Stored entries
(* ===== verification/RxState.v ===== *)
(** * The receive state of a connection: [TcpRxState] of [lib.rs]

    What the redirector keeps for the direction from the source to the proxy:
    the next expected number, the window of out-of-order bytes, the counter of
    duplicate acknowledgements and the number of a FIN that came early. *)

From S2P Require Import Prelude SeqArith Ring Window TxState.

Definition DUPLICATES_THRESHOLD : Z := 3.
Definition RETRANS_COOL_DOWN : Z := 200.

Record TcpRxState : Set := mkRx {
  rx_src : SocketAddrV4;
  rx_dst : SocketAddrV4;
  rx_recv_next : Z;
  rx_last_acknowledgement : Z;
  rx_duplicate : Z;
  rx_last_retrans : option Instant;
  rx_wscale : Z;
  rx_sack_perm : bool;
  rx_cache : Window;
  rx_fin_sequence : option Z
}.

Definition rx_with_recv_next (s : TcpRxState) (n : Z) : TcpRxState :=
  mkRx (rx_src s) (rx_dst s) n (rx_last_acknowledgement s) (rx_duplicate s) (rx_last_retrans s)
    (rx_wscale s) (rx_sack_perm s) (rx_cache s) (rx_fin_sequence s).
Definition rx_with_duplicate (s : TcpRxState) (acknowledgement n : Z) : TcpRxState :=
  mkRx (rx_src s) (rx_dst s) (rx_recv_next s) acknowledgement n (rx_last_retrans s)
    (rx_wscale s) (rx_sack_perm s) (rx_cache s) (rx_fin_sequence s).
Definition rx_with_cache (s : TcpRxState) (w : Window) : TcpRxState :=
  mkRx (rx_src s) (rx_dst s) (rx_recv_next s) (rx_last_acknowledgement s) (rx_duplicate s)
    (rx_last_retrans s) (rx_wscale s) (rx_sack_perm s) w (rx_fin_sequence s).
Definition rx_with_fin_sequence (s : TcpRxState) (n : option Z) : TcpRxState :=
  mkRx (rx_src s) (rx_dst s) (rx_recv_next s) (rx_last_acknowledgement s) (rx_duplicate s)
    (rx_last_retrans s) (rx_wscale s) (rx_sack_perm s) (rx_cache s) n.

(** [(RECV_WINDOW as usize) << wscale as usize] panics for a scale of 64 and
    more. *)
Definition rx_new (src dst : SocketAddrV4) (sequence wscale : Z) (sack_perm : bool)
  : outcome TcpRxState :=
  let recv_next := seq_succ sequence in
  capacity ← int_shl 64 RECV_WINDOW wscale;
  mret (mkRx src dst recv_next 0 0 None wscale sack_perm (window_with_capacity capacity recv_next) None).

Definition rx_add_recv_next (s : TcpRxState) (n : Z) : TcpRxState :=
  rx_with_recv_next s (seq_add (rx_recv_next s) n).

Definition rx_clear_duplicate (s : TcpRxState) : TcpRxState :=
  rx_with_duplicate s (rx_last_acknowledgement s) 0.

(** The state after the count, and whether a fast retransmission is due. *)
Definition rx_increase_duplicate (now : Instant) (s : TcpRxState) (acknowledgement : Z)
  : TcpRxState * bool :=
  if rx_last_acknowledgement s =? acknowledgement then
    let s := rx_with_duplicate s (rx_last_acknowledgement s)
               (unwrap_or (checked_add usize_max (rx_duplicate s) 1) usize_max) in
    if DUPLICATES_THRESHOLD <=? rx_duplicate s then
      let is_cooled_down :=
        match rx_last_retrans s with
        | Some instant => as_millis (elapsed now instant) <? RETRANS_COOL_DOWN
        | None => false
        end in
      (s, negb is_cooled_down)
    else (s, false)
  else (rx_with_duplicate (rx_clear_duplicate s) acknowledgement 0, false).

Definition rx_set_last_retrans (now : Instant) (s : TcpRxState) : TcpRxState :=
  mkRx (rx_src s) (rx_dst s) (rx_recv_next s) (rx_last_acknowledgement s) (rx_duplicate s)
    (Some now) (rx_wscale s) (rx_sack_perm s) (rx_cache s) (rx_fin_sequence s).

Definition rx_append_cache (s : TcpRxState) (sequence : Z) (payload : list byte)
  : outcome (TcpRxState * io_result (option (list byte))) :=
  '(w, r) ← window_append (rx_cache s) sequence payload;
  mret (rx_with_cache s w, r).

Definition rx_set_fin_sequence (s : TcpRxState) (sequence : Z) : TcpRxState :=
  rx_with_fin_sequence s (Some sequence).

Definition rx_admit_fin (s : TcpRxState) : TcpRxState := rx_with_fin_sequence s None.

What you have to do:
Each line above that contains the word "false" should be returned.

Worked solution:
        | None => false
    else (s, false)
  else (rx_with_duplicate (rx_clear_duplicate s) acknowledgement 0, false).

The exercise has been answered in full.